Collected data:
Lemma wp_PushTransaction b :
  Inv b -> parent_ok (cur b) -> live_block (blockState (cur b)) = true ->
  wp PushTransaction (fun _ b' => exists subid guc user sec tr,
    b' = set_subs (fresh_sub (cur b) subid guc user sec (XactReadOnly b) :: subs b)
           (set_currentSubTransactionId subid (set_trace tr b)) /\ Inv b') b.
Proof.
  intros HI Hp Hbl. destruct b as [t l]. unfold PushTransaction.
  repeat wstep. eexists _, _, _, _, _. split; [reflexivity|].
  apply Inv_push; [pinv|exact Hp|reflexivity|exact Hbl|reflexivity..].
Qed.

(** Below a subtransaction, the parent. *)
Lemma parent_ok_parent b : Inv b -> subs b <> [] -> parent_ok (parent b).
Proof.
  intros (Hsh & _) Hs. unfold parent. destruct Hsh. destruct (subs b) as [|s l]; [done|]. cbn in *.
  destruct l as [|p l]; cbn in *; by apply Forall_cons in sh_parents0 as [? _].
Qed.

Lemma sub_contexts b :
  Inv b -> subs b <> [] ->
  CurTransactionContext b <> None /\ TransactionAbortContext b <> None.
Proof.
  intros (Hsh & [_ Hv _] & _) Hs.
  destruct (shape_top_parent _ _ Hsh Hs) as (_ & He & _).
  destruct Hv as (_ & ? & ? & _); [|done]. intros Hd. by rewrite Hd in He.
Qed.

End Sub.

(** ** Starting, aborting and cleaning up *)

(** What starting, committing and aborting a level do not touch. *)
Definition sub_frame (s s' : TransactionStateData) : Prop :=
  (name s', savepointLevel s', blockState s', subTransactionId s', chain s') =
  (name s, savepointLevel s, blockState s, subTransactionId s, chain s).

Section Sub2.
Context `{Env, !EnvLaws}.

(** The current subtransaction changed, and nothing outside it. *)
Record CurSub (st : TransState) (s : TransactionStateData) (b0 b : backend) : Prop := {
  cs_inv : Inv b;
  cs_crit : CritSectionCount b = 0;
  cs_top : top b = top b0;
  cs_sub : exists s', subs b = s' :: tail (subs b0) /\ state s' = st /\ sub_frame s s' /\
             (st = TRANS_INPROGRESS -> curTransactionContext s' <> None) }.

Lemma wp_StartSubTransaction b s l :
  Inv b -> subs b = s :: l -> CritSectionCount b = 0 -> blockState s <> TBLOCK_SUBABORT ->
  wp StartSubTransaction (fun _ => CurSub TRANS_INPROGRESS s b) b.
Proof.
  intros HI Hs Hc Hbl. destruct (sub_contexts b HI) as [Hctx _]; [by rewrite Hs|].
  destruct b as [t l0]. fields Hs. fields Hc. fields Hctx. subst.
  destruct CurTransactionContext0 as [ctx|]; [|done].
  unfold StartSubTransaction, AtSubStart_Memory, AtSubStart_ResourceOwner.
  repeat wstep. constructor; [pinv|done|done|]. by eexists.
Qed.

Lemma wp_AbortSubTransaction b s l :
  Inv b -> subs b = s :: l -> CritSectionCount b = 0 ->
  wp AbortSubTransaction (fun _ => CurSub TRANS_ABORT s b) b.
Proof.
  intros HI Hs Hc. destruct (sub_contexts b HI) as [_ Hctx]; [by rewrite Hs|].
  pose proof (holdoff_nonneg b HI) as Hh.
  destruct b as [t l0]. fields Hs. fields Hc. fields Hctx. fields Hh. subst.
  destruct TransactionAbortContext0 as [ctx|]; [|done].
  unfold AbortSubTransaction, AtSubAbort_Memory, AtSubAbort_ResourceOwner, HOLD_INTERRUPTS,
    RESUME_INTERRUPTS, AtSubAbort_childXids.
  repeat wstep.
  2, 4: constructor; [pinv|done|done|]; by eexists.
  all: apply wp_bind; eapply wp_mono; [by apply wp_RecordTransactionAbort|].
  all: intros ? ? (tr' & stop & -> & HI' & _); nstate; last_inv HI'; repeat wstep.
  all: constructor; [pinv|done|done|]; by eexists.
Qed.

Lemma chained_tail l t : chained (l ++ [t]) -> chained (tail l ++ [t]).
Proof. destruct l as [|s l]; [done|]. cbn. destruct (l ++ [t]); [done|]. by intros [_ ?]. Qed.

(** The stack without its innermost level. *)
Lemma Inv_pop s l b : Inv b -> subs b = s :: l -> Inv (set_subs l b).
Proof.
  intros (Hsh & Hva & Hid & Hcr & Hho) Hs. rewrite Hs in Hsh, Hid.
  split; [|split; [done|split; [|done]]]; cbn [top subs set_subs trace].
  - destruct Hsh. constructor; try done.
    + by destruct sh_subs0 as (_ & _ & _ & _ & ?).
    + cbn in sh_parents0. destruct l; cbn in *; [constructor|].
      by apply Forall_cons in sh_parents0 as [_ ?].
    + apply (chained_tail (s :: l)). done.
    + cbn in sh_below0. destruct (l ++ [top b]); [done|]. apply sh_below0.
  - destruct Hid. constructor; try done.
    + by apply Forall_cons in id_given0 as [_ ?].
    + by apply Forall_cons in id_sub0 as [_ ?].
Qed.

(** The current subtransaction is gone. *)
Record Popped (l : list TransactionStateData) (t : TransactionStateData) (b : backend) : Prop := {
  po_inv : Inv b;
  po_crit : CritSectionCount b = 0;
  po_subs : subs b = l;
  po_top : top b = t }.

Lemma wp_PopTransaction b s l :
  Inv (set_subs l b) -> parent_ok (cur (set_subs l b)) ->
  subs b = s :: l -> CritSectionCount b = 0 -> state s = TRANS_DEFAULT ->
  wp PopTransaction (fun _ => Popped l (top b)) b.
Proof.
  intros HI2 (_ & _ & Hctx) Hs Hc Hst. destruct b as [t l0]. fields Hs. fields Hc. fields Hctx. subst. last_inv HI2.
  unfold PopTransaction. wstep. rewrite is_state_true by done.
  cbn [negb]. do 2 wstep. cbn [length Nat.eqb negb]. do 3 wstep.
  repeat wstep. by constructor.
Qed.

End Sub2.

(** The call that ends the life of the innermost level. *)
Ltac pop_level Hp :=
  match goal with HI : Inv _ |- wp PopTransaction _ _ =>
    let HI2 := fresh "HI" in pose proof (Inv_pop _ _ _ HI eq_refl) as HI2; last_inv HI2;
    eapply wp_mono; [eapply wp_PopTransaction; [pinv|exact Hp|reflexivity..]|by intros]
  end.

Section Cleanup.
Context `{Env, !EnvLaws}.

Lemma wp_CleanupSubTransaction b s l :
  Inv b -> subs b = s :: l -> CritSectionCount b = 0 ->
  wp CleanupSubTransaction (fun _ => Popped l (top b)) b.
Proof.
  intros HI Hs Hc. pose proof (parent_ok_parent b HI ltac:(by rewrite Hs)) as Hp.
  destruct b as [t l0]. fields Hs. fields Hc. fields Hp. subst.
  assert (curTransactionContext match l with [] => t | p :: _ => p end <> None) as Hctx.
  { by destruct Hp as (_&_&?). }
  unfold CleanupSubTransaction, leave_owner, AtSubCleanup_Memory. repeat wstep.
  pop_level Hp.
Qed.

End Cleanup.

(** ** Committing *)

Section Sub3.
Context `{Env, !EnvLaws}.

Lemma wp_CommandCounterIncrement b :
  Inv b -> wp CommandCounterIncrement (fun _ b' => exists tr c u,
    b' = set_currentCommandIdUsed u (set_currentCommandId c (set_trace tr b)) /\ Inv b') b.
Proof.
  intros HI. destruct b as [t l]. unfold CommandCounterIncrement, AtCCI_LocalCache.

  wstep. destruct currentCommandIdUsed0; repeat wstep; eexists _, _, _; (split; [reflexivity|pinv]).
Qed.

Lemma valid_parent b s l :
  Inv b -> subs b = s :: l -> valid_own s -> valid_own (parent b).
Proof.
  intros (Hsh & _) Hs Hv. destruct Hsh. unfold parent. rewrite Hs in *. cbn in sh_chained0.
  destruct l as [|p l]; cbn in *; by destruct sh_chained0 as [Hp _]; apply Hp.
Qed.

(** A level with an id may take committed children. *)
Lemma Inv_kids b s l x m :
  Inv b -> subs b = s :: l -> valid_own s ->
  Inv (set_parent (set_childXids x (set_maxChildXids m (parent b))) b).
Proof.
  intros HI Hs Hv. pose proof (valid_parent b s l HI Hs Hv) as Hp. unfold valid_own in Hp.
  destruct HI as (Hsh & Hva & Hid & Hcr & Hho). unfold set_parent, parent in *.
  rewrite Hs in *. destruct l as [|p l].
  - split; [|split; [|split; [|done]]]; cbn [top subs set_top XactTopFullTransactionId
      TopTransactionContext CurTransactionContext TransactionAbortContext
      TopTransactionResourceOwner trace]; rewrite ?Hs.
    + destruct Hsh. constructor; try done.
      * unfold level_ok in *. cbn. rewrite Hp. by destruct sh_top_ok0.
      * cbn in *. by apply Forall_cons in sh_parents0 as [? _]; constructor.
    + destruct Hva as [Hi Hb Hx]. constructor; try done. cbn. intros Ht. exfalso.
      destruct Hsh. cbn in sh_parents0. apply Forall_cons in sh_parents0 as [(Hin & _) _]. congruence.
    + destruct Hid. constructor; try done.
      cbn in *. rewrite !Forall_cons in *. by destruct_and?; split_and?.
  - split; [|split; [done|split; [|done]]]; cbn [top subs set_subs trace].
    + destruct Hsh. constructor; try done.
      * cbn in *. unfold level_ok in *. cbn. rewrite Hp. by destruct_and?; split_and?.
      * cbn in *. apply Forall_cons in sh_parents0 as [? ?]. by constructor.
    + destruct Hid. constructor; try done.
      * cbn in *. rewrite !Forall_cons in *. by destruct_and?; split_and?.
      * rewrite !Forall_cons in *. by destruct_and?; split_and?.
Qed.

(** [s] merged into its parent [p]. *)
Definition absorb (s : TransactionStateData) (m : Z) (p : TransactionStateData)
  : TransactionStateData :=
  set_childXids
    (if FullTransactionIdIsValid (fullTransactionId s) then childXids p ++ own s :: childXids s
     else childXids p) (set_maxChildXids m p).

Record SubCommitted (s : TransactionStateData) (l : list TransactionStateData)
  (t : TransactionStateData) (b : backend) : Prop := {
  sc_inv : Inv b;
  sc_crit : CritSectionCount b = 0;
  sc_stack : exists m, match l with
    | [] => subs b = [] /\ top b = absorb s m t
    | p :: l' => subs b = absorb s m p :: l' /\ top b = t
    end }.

**PROBLEM**
Once the line containing "intros (Hsh & _) Hs." has been written out, please stop; every line before it, back to the first line of the records above, should be given exactly.

**TASK SOLUTION**
Lemma wp_PushTransaction b :
  Inv b -> parent_ok (cur b) -> live_block (blockState (cur b)) = true ->
  wp PushTransaction (fun _ b' => exists subid guc user sec tr,
    b' = set_subs (fresh_sub (cur b) subid guc user sec (XactReadOnly b) :: subs b)
           (set_currentSubTransactionId subid (set_trace tr b)) /\ Inv b') b.
Proof.
  intros HI Hp Hbl. destruct b as [t l]. unfold PushTransaction.
  repeat wstep. eexists _, _, _, _, _. split; [reflexivity|].
  apply Inv_push; [pinv|exact Hp|reflexivity|exact Hbl|reflexivity..].
Qed.

(** Below a subtransaction, the parent. *)
Lemma parent_ok_parent b : Inv b -> subs b <> [] -> parent_ok (parent b).
Proof.
  intros (Hsh & _) Hs. unfold parent. destruct Hsh. destruct (subs b) as [|s l]; [done|]. cbn in *.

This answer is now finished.